What is required: If a line in the records contains the string "result", show that line.

------ Dataset records

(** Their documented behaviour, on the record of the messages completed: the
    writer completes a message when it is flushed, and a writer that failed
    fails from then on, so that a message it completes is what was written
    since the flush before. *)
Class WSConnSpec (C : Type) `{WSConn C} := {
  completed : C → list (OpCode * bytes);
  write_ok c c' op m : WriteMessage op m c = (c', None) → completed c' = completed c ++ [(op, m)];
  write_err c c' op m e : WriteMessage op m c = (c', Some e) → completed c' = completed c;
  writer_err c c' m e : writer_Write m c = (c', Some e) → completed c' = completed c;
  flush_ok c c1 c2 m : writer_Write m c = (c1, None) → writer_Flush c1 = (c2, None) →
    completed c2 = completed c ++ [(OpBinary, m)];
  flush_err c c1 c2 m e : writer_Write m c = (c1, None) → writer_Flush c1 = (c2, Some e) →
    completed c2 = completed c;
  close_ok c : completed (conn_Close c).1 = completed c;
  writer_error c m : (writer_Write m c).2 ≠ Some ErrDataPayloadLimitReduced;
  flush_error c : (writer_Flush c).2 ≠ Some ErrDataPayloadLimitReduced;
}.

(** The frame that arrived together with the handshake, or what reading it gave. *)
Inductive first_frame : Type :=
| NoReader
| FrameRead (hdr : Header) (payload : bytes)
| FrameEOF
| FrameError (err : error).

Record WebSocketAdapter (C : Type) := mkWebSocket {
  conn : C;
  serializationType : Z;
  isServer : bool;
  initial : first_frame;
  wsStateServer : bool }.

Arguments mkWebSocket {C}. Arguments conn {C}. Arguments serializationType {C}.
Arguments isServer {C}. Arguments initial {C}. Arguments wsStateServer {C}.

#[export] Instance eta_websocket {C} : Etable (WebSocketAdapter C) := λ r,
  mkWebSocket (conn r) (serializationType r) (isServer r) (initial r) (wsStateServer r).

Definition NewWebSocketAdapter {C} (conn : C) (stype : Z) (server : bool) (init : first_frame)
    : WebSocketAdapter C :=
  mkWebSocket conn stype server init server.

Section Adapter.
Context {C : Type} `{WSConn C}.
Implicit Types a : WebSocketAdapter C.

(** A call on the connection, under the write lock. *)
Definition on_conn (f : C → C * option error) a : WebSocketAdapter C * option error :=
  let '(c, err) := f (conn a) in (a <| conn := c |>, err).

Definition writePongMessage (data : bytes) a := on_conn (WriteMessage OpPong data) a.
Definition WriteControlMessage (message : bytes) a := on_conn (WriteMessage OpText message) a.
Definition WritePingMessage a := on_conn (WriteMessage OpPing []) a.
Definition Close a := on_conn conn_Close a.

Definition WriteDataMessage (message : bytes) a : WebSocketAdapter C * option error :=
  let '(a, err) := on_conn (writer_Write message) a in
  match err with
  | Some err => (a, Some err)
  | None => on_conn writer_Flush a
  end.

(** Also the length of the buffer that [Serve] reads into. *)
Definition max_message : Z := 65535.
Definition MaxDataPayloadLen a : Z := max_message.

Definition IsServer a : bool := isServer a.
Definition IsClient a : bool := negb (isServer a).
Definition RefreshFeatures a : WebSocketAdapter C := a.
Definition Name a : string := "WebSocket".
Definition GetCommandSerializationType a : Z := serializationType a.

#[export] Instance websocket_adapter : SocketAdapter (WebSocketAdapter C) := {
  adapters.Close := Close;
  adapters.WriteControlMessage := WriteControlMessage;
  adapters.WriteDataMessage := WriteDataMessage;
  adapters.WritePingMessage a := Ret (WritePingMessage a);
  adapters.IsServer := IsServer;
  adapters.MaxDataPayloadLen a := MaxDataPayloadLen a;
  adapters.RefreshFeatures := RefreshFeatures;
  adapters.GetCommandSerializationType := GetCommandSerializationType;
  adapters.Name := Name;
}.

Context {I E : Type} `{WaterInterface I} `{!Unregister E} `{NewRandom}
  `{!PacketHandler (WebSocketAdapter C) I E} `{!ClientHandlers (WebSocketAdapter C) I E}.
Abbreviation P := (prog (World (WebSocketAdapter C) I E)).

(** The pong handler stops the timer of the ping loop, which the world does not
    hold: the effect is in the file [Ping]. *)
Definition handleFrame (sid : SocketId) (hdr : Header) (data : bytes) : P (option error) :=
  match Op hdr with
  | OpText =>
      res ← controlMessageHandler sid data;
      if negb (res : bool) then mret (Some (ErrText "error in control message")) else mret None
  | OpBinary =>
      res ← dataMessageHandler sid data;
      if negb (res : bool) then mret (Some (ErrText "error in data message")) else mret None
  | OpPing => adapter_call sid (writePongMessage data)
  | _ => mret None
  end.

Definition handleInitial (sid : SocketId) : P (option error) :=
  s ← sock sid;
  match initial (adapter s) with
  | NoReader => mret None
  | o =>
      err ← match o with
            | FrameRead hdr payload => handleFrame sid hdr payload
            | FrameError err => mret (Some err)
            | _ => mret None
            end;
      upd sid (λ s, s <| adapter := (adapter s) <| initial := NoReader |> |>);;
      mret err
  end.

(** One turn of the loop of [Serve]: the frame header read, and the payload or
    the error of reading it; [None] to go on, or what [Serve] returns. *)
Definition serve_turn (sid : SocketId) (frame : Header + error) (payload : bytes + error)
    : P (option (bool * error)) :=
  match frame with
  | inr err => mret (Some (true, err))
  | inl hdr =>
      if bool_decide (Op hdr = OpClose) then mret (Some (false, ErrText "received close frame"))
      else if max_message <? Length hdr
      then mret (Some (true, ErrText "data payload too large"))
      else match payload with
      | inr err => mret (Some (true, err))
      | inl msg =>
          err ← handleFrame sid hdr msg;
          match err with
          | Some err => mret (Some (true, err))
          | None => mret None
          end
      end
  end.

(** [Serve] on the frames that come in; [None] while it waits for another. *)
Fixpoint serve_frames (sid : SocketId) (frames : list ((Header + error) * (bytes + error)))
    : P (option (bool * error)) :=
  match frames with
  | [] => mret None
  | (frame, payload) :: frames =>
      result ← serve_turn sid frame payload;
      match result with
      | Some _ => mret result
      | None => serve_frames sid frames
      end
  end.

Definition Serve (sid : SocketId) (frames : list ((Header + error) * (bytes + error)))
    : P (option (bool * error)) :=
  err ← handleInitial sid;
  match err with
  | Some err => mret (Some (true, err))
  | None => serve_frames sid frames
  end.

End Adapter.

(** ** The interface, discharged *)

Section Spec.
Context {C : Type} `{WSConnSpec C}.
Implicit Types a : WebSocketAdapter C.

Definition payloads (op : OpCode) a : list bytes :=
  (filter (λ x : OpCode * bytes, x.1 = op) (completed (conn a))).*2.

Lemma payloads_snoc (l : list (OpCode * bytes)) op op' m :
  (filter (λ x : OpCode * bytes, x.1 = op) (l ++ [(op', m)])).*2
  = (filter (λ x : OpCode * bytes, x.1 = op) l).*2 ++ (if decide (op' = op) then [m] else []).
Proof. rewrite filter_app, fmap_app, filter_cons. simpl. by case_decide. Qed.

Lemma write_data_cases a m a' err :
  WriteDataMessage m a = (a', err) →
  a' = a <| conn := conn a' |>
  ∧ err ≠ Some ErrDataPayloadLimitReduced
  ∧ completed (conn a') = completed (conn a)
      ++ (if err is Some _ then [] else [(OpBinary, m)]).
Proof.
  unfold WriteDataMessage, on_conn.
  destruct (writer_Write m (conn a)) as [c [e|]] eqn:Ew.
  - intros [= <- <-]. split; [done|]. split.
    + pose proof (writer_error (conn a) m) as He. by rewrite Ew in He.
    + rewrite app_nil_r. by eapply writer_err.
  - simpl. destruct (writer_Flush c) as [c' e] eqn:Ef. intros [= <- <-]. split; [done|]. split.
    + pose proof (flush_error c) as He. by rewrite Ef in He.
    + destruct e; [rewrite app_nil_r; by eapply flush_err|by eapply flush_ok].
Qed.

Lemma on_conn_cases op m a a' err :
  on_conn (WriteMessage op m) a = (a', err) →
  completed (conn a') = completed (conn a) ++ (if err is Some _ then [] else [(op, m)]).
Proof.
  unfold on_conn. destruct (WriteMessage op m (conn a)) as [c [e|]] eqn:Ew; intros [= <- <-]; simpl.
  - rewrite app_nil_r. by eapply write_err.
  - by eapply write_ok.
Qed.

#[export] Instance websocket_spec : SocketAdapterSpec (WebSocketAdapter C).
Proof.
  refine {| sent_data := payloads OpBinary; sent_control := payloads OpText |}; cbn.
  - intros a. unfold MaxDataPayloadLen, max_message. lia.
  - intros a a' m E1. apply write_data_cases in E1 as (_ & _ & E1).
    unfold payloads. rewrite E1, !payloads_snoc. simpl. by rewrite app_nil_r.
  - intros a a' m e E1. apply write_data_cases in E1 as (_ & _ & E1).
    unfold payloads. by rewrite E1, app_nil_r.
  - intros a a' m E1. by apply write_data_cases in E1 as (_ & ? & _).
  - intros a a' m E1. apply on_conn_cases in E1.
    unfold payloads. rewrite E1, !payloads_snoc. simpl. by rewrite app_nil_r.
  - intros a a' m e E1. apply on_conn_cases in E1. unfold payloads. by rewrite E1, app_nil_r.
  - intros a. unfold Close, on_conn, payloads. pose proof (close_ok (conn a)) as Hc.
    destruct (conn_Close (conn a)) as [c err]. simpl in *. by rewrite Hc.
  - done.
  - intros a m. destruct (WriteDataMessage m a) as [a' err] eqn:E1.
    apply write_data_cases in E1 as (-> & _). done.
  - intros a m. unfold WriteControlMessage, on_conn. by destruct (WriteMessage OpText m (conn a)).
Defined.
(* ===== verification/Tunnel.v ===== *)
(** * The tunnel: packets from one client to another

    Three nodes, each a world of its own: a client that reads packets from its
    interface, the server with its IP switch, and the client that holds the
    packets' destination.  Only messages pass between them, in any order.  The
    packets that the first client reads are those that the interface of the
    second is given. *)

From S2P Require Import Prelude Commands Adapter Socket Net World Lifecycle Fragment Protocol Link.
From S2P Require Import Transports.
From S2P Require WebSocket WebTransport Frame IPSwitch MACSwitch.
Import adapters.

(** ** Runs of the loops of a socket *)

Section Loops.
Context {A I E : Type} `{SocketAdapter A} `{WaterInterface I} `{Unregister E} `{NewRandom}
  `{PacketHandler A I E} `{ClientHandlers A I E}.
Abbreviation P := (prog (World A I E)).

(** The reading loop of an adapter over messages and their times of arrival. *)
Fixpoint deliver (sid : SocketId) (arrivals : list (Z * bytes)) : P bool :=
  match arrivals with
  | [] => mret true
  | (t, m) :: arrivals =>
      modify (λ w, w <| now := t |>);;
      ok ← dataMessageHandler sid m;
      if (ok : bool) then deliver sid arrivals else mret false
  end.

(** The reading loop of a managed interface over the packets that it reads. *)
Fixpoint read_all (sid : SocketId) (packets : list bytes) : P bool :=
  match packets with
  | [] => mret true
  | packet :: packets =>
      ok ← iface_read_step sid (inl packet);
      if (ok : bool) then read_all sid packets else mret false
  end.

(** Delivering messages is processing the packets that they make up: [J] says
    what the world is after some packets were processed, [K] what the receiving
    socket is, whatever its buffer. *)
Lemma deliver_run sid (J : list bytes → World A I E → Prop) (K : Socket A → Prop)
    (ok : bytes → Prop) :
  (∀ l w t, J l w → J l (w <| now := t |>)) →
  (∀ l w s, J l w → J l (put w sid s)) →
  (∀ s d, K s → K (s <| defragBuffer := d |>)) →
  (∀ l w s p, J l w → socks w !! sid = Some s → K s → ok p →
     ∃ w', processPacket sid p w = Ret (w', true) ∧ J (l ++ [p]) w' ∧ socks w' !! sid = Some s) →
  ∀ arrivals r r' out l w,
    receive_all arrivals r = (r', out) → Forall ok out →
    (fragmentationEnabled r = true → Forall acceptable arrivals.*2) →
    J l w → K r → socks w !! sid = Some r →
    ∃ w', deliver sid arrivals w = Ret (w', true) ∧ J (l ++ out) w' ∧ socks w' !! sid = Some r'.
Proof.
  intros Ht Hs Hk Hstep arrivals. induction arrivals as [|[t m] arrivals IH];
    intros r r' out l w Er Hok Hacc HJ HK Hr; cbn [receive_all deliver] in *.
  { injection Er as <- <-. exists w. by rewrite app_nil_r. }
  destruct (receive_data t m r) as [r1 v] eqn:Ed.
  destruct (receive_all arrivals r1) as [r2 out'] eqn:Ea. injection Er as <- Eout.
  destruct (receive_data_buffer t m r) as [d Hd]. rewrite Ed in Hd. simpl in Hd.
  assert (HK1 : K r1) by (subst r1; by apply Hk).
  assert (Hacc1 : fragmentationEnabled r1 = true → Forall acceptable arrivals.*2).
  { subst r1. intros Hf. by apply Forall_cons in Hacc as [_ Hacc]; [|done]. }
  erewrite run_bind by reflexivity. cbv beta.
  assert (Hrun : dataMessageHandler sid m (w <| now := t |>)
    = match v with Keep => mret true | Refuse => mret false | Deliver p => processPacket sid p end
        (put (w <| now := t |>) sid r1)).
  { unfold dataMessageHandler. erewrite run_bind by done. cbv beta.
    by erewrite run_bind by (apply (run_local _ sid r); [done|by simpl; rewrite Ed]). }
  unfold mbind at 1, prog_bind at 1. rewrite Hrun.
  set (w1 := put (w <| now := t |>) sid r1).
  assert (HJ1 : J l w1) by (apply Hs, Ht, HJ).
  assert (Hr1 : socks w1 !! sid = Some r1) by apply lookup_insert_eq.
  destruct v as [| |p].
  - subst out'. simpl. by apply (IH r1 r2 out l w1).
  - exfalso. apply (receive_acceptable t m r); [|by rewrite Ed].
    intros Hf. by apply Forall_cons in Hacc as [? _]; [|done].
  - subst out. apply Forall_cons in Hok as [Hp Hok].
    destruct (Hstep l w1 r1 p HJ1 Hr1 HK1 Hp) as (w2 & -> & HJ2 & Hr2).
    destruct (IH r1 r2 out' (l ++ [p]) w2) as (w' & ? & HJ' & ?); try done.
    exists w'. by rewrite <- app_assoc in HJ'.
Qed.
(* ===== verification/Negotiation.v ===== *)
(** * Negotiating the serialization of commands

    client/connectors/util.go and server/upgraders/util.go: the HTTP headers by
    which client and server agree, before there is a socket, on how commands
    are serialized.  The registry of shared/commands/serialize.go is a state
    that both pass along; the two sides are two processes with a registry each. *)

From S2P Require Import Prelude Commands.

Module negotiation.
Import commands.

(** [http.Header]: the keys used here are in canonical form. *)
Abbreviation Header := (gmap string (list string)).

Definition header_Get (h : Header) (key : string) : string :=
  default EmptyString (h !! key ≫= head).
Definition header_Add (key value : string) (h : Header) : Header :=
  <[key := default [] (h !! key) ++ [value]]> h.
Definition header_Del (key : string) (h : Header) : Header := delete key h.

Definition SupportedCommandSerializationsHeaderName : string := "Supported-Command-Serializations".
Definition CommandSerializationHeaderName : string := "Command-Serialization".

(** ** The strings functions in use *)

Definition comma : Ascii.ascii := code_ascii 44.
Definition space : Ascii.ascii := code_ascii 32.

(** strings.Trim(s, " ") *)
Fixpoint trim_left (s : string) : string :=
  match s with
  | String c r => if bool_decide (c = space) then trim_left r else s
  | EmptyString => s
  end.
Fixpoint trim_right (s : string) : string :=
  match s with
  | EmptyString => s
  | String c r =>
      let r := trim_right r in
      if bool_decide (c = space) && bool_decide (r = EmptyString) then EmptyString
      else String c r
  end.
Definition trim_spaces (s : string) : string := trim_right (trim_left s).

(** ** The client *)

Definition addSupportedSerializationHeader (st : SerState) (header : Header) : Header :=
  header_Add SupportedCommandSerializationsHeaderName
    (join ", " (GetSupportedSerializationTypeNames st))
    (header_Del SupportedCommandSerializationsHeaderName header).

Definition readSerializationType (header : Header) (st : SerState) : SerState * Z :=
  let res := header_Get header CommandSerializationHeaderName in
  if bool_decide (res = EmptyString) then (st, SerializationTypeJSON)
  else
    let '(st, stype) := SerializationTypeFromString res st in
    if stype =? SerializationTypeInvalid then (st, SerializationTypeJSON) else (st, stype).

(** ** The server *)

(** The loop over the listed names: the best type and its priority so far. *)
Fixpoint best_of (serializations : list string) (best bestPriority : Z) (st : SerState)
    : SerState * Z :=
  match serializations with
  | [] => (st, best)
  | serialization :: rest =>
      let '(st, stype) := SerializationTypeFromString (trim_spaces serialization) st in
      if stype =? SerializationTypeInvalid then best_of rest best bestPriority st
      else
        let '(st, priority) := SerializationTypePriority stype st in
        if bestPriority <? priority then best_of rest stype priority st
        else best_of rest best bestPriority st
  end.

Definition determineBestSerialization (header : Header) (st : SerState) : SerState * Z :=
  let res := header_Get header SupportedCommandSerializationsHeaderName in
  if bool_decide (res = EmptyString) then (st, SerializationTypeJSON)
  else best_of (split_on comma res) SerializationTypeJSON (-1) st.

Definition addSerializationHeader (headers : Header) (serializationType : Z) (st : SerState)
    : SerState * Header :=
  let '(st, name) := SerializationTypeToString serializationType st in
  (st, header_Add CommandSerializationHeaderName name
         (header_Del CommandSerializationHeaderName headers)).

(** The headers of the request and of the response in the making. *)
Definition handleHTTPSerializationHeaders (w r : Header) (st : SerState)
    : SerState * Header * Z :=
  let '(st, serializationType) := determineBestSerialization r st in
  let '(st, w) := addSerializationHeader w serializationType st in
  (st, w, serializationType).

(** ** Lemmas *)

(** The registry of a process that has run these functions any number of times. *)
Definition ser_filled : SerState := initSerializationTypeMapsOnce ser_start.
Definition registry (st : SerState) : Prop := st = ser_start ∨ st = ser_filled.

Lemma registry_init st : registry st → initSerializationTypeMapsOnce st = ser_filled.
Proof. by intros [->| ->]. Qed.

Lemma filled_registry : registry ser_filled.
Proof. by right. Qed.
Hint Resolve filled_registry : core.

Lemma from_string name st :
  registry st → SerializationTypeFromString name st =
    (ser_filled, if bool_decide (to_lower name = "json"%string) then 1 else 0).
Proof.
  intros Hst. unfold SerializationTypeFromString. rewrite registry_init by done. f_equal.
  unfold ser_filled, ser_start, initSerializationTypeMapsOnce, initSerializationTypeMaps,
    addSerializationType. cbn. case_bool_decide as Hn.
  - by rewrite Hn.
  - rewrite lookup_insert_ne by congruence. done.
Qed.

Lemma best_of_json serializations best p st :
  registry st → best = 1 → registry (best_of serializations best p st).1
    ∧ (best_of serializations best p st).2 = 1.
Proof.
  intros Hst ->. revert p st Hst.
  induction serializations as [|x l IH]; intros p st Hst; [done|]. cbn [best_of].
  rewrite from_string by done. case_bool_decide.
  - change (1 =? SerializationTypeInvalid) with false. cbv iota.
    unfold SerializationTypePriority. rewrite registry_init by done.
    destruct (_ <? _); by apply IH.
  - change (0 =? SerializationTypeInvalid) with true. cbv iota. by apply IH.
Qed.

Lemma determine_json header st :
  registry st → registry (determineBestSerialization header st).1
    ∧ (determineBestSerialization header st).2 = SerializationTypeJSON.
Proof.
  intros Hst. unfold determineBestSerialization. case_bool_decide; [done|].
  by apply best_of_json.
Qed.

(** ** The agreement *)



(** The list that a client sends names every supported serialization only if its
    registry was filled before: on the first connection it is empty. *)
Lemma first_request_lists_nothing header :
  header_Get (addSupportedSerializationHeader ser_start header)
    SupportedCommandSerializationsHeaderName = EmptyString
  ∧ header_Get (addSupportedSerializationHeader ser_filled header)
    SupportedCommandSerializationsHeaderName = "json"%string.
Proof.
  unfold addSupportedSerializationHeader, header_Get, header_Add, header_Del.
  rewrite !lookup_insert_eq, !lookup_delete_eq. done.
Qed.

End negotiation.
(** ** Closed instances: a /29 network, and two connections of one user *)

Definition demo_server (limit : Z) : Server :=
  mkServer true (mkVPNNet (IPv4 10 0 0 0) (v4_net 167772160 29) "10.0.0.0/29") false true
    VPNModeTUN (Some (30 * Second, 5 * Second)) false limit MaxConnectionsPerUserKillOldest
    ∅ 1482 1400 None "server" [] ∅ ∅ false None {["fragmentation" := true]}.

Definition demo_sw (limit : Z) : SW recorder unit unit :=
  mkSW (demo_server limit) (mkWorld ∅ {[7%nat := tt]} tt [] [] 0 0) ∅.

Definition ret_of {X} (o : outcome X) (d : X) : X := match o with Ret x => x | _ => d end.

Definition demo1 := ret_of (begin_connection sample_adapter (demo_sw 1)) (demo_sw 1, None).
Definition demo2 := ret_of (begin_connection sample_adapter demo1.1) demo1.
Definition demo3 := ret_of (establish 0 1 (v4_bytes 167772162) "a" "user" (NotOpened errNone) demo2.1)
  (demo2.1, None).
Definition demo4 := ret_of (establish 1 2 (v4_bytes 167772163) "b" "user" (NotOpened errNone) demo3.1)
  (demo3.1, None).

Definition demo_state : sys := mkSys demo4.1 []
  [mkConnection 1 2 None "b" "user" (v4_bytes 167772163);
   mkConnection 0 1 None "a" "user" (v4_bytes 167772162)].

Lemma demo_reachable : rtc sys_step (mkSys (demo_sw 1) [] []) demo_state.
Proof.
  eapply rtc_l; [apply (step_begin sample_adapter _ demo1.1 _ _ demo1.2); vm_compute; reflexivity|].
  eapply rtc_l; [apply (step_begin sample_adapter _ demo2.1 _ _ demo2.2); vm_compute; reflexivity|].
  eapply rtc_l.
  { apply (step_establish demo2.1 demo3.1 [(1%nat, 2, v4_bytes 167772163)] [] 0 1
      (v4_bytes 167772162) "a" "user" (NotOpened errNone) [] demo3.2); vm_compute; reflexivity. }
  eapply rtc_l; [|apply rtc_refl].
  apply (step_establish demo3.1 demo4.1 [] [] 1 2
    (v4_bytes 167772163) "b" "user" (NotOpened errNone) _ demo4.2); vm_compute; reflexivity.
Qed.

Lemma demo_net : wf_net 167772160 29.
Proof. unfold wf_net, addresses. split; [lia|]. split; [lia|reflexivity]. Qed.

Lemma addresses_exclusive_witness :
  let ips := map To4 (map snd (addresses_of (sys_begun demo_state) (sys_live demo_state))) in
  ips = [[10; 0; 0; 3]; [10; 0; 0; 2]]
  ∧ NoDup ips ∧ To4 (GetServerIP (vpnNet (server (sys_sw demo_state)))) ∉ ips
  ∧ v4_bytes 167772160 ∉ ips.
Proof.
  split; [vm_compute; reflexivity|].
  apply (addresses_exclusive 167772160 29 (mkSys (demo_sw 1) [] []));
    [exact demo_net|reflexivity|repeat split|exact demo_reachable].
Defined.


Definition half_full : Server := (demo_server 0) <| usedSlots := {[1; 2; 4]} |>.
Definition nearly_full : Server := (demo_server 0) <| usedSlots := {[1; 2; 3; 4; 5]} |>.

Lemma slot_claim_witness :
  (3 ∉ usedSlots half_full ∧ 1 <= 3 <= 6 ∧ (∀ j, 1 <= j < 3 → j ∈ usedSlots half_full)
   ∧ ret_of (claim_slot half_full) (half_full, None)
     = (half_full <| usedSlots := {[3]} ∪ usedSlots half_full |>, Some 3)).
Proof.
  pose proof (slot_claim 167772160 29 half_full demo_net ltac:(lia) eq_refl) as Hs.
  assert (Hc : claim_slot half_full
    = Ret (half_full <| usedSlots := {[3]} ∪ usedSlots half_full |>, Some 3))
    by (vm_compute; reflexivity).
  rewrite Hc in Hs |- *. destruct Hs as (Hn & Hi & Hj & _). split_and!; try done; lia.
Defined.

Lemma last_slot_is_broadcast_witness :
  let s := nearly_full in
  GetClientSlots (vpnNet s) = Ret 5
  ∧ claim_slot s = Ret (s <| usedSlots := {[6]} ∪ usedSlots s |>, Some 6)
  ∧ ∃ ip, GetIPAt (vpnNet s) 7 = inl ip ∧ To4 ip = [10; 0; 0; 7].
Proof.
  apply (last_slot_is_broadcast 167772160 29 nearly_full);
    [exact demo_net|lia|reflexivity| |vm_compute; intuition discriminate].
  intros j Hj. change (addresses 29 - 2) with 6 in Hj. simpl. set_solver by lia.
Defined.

------------

Reply:
      result ← serve_turn sid frame payload;
      match result with
      | Some _ => mret result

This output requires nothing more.